(DATA FOR PROCESSING Opens)
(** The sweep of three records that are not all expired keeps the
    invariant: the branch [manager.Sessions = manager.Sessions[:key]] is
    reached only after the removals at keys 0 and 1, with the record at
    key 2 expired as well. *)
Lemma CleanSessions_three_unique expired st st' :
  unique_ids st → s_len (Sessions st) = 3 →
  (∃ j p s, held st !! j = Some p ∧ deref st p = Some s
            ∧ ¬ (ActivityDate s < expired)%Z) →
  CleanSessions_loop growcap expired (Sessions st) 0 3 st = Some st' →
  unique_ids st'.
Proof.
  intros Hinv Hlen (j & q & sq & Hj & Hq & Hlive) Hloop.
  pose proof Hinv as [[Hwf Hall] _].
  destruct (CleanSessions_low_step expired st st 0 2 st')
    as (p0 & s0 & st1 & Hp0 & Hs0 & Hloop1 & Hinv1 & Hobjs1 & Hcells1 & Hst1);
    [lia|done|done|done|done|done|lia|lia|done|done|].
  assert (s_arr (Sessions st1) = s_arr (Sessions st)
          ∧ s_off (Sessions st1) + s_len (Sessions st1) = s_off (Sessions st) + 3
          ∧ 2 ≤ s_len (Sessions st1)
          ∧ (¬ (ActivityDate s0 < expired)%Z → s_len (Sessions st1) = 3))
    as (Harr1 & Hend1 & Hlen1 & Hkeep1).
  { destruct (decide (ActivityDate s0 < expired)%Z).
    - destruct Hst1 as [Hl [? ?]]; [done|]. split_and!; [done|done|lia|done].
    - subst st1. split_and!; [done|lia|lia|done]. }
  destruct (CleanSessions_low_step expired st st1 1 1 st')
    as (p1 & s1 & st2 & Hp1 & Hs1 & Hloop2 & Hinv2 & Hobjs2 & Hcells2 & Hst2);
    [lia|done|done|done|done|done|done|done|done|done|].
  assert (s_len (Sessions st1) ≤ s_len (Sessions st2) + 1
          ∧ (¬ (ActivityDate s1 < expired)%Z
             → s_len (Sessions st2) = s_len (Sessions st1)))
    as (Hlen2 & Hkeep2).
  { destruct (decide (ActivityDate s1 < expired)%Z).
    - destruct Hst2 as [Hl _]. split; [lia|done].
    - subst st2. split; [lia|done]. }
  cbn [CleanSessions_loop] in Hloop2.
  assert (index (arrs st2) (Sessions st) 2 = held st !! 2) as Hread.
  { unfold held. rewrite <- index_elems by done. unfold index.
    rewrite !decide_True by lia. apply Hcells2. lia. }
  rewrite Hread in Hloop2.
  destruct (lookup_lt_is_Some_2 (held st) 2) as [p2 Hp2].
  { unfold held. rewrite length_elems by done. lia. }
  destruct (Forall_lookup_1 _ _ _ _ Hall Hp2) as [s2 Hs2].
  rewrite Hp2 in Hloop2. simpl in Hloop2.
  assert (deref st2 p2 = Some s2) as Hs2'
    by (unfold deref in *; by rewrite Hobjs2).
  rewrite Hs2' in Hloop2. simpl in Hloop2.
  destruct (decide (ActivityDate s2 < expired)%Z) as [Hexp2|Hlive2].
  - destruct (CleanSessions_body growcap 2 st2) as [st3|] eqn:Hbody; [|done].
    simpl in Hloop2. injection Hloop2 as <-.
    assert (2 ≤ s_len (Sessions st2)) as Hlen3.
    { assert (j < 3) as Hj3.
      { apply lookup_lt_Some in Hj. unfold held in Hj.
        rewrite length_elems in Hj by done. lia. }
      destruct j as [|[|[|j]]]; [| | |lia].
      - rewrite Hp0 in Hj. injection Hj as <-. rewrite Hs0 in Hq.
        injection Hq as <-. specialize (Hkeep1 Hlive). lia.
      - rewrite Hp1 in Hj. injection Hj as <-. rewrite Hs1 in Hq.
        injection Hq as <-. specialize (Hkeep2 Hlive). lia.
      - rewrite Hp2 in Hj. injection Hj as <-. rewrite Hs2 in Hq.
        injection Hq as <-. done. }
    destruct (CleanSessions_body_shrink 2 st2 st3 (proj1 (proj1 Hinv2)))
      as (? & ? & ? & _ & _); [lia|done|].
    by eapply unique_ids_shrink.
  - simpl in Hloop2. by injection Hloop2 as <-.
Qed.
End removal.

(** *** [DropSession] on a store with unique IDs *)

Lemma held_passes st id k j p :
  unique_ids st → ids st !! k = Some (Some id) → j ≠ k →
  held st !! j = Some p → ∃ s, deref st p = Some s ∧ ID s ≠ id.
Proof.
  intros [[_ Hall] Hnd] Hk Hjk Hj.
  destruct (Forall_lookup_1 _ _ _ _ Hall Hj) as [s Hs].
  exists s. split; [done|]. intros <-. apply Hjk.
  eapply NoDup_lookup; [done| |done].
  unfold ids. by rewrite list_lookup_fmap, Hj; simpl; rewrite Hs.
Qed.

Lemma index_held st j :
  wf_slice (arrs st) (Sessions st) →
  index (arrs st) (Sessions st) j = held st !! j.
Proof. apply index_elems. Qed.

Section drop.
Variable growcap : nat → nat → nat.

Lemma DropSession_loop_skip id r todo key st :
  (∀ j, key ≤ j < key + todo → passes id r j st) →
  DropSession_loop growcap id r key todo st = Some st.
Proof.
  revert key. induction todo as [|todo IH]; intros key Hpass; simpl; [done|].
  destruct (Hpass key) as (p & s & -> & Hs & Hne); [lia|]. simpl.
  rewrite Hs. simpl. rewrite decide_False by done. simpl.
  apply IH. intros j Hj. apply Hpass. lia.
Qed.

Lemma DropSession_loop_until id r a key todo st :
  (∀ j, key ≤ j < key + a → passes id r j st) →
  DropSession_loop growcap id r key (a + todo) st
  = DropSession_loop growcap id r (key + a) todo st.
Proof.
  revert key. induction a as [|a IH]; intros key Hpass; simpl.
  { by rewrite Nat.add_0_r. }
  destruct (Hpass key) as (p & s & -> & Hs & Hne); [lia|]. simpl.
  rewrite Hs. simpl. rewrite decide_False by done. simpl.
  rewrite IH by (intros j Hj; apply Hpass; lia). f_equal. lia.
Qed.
(DATA FOR PROCESSING Closes)
Your answer should consist of all lines in the listing above that contain "arrs".

• ANSWER SECTION
  assert (index (arrs st2) (Sessions st) 2 = held st !! 2) as Hread.
  wf_slice (arrs st) (Sessions st) →
  index (arrs st) (Sessions st) j = held st !! j.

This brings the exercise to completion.